米国のヘイリー国連大使が29日、インドのNDTVのインタビューで述べた。米国務省のナウアート報道官は以前、
米国のパートナー国と同盟国は今にもイラン産石油の輸入を減らして11月4日までに停止する必要があり、
拒否した場合は再開する対イラン制裁の対象になると警告。
スプートニクのインタビューに対し専門家は、米国がイラン産石油の禁輸をアジアの発展途上国の経済成長を
抑制するためなどに用いているという見方を示した。
イラン産石油の最大の輸入国は中国で、インドは2番目だ。中国外交部の陸慷(ルー・カン)報道官は、
中国とイランが国際法に基づく交流と協力を支持していると指摘。29日には中国国営の 環球時報が
専門家コミュニティの見解として、中国企業はイランでのビジネスを取りやめないと伝えた。

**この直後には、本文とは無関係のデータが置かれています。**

(** [computeHash(img)] of the compare command. *)
Definition computeHash (img : Image) : option ImageHash * option error :=
  if decide (hashType ∈ ["average"; "ahash"]) then AverageHash img
  else if decide (hashType ∈ ["difference"; "dhash"]) then DifferenceHash img
  else if decide (hashType ∈ ["perception"; "phash"]) then PerceptionHash img
  else (None, Some ("unsupported hash type: " +:+ hashType)).

(** One turn of the first loop of [findSimilarImages], on the variable
    [images]; [continue] leaves it as it is. *)
Definition collect_step
    (images : list (@ImageInfo (option ImageHash) (option ExtImageHash)))
    (imagePath : string)
  : option (list (@ImageInfo (option ImageHash) (option ExtImageHash))) :=
  match loadImage imagePath with
  | inr _ => Some images
  | inl img =>
      if decide (hashType ∈ ["double-gradient"; "dgrad"]) then
        '(extHash, err) ← DoubleGradientHash img 8 8;
        match err with
        | Some _ => Some images
        | None =>
            Some (images ++ [mkImageInfo imagePath None (Some extHash) true])
        end
      else
        let '(hash, err) := computeHash img in
        match err with
        | Some _ => Some images
        | None => Some (images ++ [mkImageInfo imagePath hash None false])
        end
  end.

(** [findSimilarImages(imageFiles)] up to the groups it reports: the loop that
    hashes the files, then the grouping loops. *)
Definition collectImages (imageFiles : list string)
  : option (list (@ImageInfo (option ImageHash) (option ExtImageHash))) :=
  each collect_step [] imageFiles.

Definition findSimilarImages (imageFiles : list string)
  : option (list (list (@ImageInfo (option ImageHash) (option ExtImageHash)))) :=
  images ← collectImages imageFiles;
  Some (findSimilarGroups Hash_Distance ExtHash_Distance threshold images).

(** The files that the first loop keeps: those that load and hash without an
    error. *)
Definition hashes (imagePath : string) : bool :=
  match loadImage imagePath with
  | inl img =>
      bool_decide (hashType ∈ ["double-gradient"; "dgrad"]) ||
      bool_decide ((computeHash img).2 = None)
  | inr _ => false
  end.

(** A record as the first loop builds it: only the pointer of its kind is
    set, and the kind follows the hash type. *)
Definition built
    (r : @ImageInfo (option ImageHash) (option ExtImageHash)) : Prop :=
  IsExt r = bool_decide (hashType ∈ ["double-gradient"; "dgrad"]) /\
  (if IsExt r then Hash r = None /\ ExtHash r <> None else ExtHash r = None).

End Batch.

(** * Theorems *)

(** ** The definitions on small inputs *)

Example doubleGradientHashBits_2x2 :
  doubleGradientHashBits [1; 2; 2; 1] 2 2 = Some [true; false; true; false].
Proof. reflexivity. Qed.

Example bitsToBytes_lsb_first : bitsToBytes [true; false; true; true] = [13].
Proof. reflexivity. Qed.

Example EncodeToString_Man : EncodeToString [77; 97; 110] = "TWFu".
Proof. reflexivity. Qed.

Example EncodeToString_Ma : EncodeToString [77; 97] = "TWE".
Proof. reflexivity. Qed.

Example ToBase64_12_bits :
  ToBase64 (NewExtImageHash [3085] DGHash 12) = Some "DQw".
Proof. reflexivity. Qed.

(** ** Machine integers in range *)

Lemma to_int_small z : GoInt.in_int z -> GoInt.to_int z = z.
Proof.
  unfold GoInt.in_int, GoInt.int_min, GoInt.int_max, GoInt.to_int. intros Hz.
  rewrite Z.mod_small by lia. lia.
Qed.

Lemma to_uint_small z : 0 <= z < 2 ^ 64 -> GoInt.to_uint z = z.
Proof. unfold GoInt.to_uint. intros Hz. now rewrite Z.mod_small. Qed.

Lemma add_small a b : GoInt.in_int (a + b) -> GoInt.add a b = a + b.
Proof. apply to_int_small. Qed.

Lemma sub_small a b : GoInt.in_int (a - b) -> GoInt.sub a b = a - b.
Proof. apply to_int_small. Qed.

Lemma mul_small a b : GoInt.in_int (a * b) -> GoInt.mul a b = a * b.
Proof. apply to_int_small. Qed.

Lemma uadd_small a b : 0 <= a + b < 2 ^ 64 -> GoInt.uadd a b = a + b.
Proof. apply to_uint_small. Qed.

Lemma shl64_one n : 0 <= n < 64 -> GoInt.shl64 1 n = 2 ^ n.
Proof.
  intros Hn. unfold GoInt.shl64. rewrite Z.shiftl_1_l.
  apply Z.mod_small. split; [apply Z.pow_nonneg; lia|].
  apply Z.pow_lt_mono_r; lia.
Qed.

(** ** Bit packing: [bitsToBytes] *)

Lemma packed_nil : packed [] ([], 0, 0).
Proof.
  split; simpl; try lia.
  - intros p _. apply Z.testbit_0_l.
  - intros k p b _ H. discriminate.
Qed.

Lemma packed_step bs st bit :
  packed bs st -> packed (bs ++ [bit]) (bitsToBytes_step st bit).
Proof.
  destruct st as [[result cw] bp]. intros [Hpos Hlen Hhigh Hbit]. simpl in *.
  unfold bitsToBytes_step.
  rewrite uadd_small by lia.
  set (cw' := if bit then Z.lor cw (GoInt.shl64 1 bp) else cw).
  assert (Hcw_low : forall p, 0 <= p < bp -> Z.testbit cw' p = Z.testbit cw p).
  { intros p Hp. subst cw'. destruct bit; [|done].
    rewrite shl64_one, Z.lor_spec, Z.pow2_bits_eqb by lia.
    destruct (Z.eqb_spec bp p); [lia|]. apply orb_false_r. }
  assert (Hcw_bp : Z.testbit cw' bp = bit).
  { subst cw'. destruct bit; [|apply Hhigh; lia].
    rewrite shl64_one, Z.lor_spec, Z.pow2_bits_eqb by lia.
    rewrite Z.eqb_refl. apply orb_true_r. }
  assert (Hcw_high : forall p, bp + 1 <= p -> Z.testbit cw' p = false).
  { intros p Hp. subst cw'. destruct bit; [|apply Hhigh; lia].
    rewrite shl64_one, Z.lor_spec, Z.pow2_bits_eqb by lia.
    rewrite Hhigh by lia. destruct (Z.eqb_spec bp p); [lia|done]. }
  assert (Hword : forall k p b, (p < 64)%nat ->
            (bs ++ [bit]) !! (64 * k + p)%nat = Some b ->
            Z.testbit (nth k (result ++ [cw']) 0) (Z.of_nat p) = b).
  { intros k p b Hp Hlook.
    destruct (decide (64 * k + p < length bs)%nat) as [Hin|Hout].
    - rewrite lookup_app_l in Hlook by done.
      specialize (Hbit k p b Hp Hlook).
      destruct (decide (k < length result)%nat) as [Hk|Hk].
      + rewrite app_nth1 in Hbit |- * by done. done.
      + assert (k = length result) as -> by lia.
        rewrite nth_middle in Hbit |- *. rewrite Hcw_low by lia. done.
    - apply lookup_lt_Some in Hlook as Hlt. rewrite length_app in Hlt.
      simpl in Hlt. assert (Heq : (64 * k + p)%nat = length bs) by lia.
      rewrite Heq, list_lookup_middle in Hlook by done.
      injection Hlook as <-.
      assert (k = length result /\ Z.of_nat p = bp) as [-> ->] by lia.
      rewrite nth_middle. done. }
  destruct (decide (64 <= bp + 1)) as [Hfull|Hroom]; split; simpl.
  - lia.
  - rewrite !length_app. simpl. lia.
  - intros p _. apply Z.testbit_0_l.
  - intros k p b Hp Hlook. specialize (Hword k p b Hp Hlook).
    apply lookup_lt_Some in Hlook. rewrite length_app in Hlook. simpl in Hlook.
    rewrite app_nth1; [done|]. rewrite length_app. simpl. lia.
  - lia.
  - rewrite length_app. simpl. lia.
  - done.
  - done.
Qed.

Lemma packed_foldl bs : packed bs (foldl bitsToBytes_step ([], 0, 0) bs).
Proof.
  induction bs as [|bit bs IH] using rev_ind; [apply packed_nil|].
  rewrite foldl_app. simpl. now apply packed_step.
Qed.

Lemma bitsToBytes_length bs :
  Z.of_nat (length (bitsToBytes bs)) = (Z.of_nat (length bs) + 63) / 64.
Proof.
  unfold bitsToBytes. pose proof (packed_foldl bs) as H.
  destruct (foldl bitsToBytes_step ([], 0, 0) bs) as [[result cw] bp].
  destruct H as [Hpos Hlen _ _]. simpl in *.
  destruct (decide (0 < bp)); rewrite ?length_app; simpl;
    apply (Z.div_unique_pos _ 64 _ (if decide (0 < bp) then bp - 1 else 63));
    destruct (decide (0 < bp)); lia.
Qed.

(** C3. [bitsToBytes] packs least-significant-bit first into 64-bit words:
    the bit emitted at index [i] is bit [i mod 64] of word [i / 64] of the
    payload (so the first emitted bit is bit 0 of the first word). *)
Theorem bitsToBytes_bit_position (bs : list bool) (i : nat) (b : bool) :
  bs !! i = Some b ->
  exists w, bitsToBytes bs !! (i / 64)%nat = Some w /\
            Z.testbit w (Z.of_nat (i mod 64)) = b.
Proof.
  intros Hi. unfold bitsToBytes. pose proof (packed_foldl bs) as H.
  destruct (foldl bitsToBytes_step ([], 0, 0) bs) as [[result cw] bp].
  destruct H as [Hpos Hlen Hhigh Hbit]. simpl in *.
  pose proof (Nat.div_mod_eq i 64) as Hdm.
  pose proof (Nat.mod_upper_bound i 64 ltac:(lia)) as Hp.
  set (k := (i / 64)%nat) in *. set (p := (i mod 64)%nat) in *.
  rewrite Hdm in Hi. apply lookup_lt_Some in Hi as Hlt.
  specialize (Hbit k p b Hp Hi).
  assert (Hk : (k < length (if decide (0 < bp)%Z then result ++ [cw] else result))%nat).
  { destruct (decide (0 < bp)); rewrite ?length_app; simpl; lia. }
  destruct (lookup_lt_is_Some_2 _ _ Hk) as [w Hw].
  exists w. split; [done|].
  rewrite <- Hbit. f_equal.
  destruct (decide (0 < bp)).
  - symmetry. now apply nth_lookup_Some.
  - symmetry. apply nth_lookup_Some. now apply lookup_app_l_Some.
Qed.

Lemma bitsToBytes_bit_position_witness :
  exists w, bitsToBytes (replicate 64 false ++ [true; false; true]) !! (66 / 64)%nat
              = Some w /\
            Z.testbit w (Z.of_nat (66 mod 64)) = true.
Proof.
  apply (bitsToBytes_bit_position (replicate 64 false ++ [true; false; true]) 66 true).
  reflexivity.
Defined.

(** ** Counted loops that only append *)

Lemma run_loop_append {A} (F : Z -> list A -> option (list A))
    (G : Z -> list A) (l : list Z) (acc : list A) :
  (forall i acc', i ∈ l -> F i acc' = Some (acc' ++ G i)) ->
  run_loop F l acc = Some (acc ++ (l ≫= G)).
Proof.
  revert acc. induction l as [|i l IH]; intros acc HF; simpl.
  - now rewrite app_nil_r.
  - rewrite HF by apply list_elem_of_here.
    rewrite IH by (intros; apply HF; now apply list_elem_of_further).
    now rewrite app_assoc.
Qed.

Lemma for_range_append {A} (F : Z -> list A -> option (list A))
    (G : Z -> list A) (lo hi : Z) (acc : list A) :
  (forall i acc', lo <= i < hi -> F i acc' = Some (acc' ++ G i)) ->
  for_range lo hi F acc = Some (acc ++ (seqZ lo (hi - lo) ≫= G)).
Proof.
  intros HF. apply run_loop_append. intros i acc' Hi.
  apply elem_of_seqZ in Hi. apply HF. lia.
Qed.

(** ** The grid in row-major order *)

Lemma concat_row_major (grid : list (list Z)) (w y x : nat) :
  Forall (fun row => length row = w) grid -> (x < w)%nat ->
  concat grid !! (y * w + x)%nat = grid !! y ≫= (.!! x).
Proof.
  intros Hrows Hx. revert y. induction Hrows as [|row rest Hrow _ IH]; intros y.
  - done.
  - destruct y as [|y]; simpl.
    + rewrite lookup_app_l by lia. done.
    + rewrite <- Hrow at 1. rewrite <- Nat.add_assoc, lookup_app_r by lia.
      replace (length row + (y * w + x) - length row)%nat with (y * w + x)%nat by lia.
      apply IH.
Qed.

Lemma index_row_major (grid : list (list Z)) (sw sh y x : Z) :
  is_grid grid sw sh -> 0 <= y < sh -> 0 <= x < sw ->
  index (concat grid) (y * sw + x) = Some (grid_at grid y x).
Proof.
  intros [Hlen Hrows] Hy Hx. unfold index, grid_at.
  rewrite decide_True by nia.
  replace (Z.to_nat (y * sw + x)) with (Z.to_nat y * Z.to_nat sw + Z.to_nat x)%nat by nia.
  rewrite (concat_row_major grid (Z.to_nat sw)); [|..|lia].
  - destruct (lookup_lt_is_Some_2 grid (Z.to_nat y) ltac:(lia)) as [row Hrow].
    rewrite Hrow. simpl.
    assert (Z.of_nat (length row) = sw) as Hw.
    { eapply (Forall_lookup_1 _ _ _ _ Hrows). exact Hrow. }
    destruct (lookup_lt_is_Some_2 row (Z.to_nat x) ltac:(lia)) as [v Hv].
    now rewrite Hv.
  - eapply Forall_impl; [exact Hrows|]. simpl. intros; lia.
Qed.

(** ** The gradient signature: [doubleGradientHashBits] *)

Lemma in_int_below (z bound : Z) :
  0 <= z <= bound -> bound <= GoInt.int_max -> GoInt.in_int z.
Proof. unfold GoInt.in_int, GoInt.int_min. lia. Qed.

Lemma maxAlloc_int : maxAlloc <= GoInt.int_max.
Proof. unfold maxAlloc, GoInt.int_max. lia. Qed.

(** The bits do not fit in one allocation: [make] panics. *)
Lemma doubleGradientHashBits_alloc (pixels : list Z) (sw sh : Z) :
  0 <= sw -> 0 <= sh -> 2 * (sw * sh) <= GoInt.int_max ->
  maxAlloc < 2 * (sw * sh) ->
  doubleGradientHashBits pixels sw sh = None.
Proof.
  intros Hsw Hsh Hmax Hbig.
  assert (forall z, 0 <= z <= 2 * (sw * sh) -> GoInt.in_int z) as Hin.
  { intros z Hz. apply (in_int_below z (2 * (sw * sh))); lia. }
  unfold doubleGradientHashBits.
  rewrite !mul_small, add_small by (apply Hin; nia).
  unfold make_cap. rewrite decide_False by lia. done.
Qed.

(** The two passes over a slice whose sample at [y * sw + x] is [g y x]. *)
Lemma doubleGradientHashBits_emits (pixels : list Z) (g : Z -> Z -> Z) (sw sh : Z) :
  0 <= sw -> 0 <= sh -> 2 * (sw * sh) <= maxAlloc ->
  (forall y x, 0 <= y < sh -> 0 <= x < sw ->
               index pixels (y * sw + x) = Some (g y x)) ->
  doubleGradientHashBits pixels sw sh = Some (gradient_reference g sw sh).
Proof.
  intros Hsw Hsh Hmax Hpix.
  assert (forall z, 0 <= z <= 2 * (sw * sh) -> GoInt.in_int z) as Hin.
  { intros z Hz. apply (in_int_below z maxAlloc); [lia|apply maxAlloc_int]. }
  unfold doubleGradientHashBits, gradient_reference.
  rewrite !mul_small, add_small by (apply Hin; nia).
  unfold make_cap. rewrite decide_True by nia. simpl.
  rewrite (for_range_append _
             (fun y => seqZ 1 (sw - 1) ≫= fun x =>
                [bool_decide (g y x > g y (x - 1))])).
  2:{ intros y acc Hy. apply for_range_append. intros x acc' Hx.
      rewrite mul_small by (apply Hin; nia).
      rewrite add_small by (apply Hin; nia).
      rewrite sub_small by (apply Hin; nia).
      rewrite Hpix by lia. simpl.
      replace (y * sw + x - 1) with (y * sw + (x - 1)) by lia.
      rewrite Hpix by lia. simpl.
      do 3 f_equal. apply bool_decide_ext. lia. }
  simpl.
  rewrite (for_range_append _
             (fun x => seqZ 1 (sh - 1) ≫= fun y =>
                [bool_decide (g y x > g (y - 1) x)])).
  2:{ intros x acc Hx. apply for_range_append. intros y acc' Hy.
      rewrite sub_small by (apply Hin; nia).
      rewrite !mul_small by (apply Hin; nia).
      rewrite !add_small by (apply Hin; nia).
      rewrite !Hpix by lia. simpl.
      do 3 f_equal. apply bool_decide_ext. lia. }
  unfold horizontal_pass, vertical_pass. now rewrite !Z.sub_0_r.
Qed.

インドの石油・天然ガス省は一方、自国の石油精製業者に、11月からのイラン産石油輸入の「急減やゼロ化」に
備えるよう要請したとロイターが28日に報じた。これは米国からの圧力を受けたインド政府の初めての反応となった。
だがインドは、米国が導入した一方的制限は認めず、国連の制裁のみに従うと立場を明らかにした。
以前の対イラン制裁発動中、インドと中国はイラン産石油を購入し続けた数少ない国の1つだった。
ロシア戦略リサーチ研究所のアジャル・クルトフ氏はこの方針が保たれるだろうと予測している。
「アジアのどの国も、インドも、ましてや中国も、いずれにせよすぐには折れず、米国に従わないだろう。
しかもインドにも中国にもイランとの多様で真剣な繋がりを持ち、輸送および物流などの一連の大規模プロジェクト
実現の計画がある。アジア諸国が対イラン制裁に参加すれば、こうしたプロジェクトは実現されない可能性がある。
クルトフ氏は、イラン産石油輸入ゼロに備えるべきだとする同盟国とパートナー国への米国の警告には、
少なくとも2つの目的があると見ている。
1つは制裁措置により減少したイラン産石油輸入量を米国のエネルギー資源で置き換えるための人工的な
アドバンテージを得ること。
2つ目はイラン産石油の禁輸をアジアの発展途上国の経済成長を抑えるために使うことだとして、クルトフ氏は
何よりも対象は中国とインドだという見方を示した。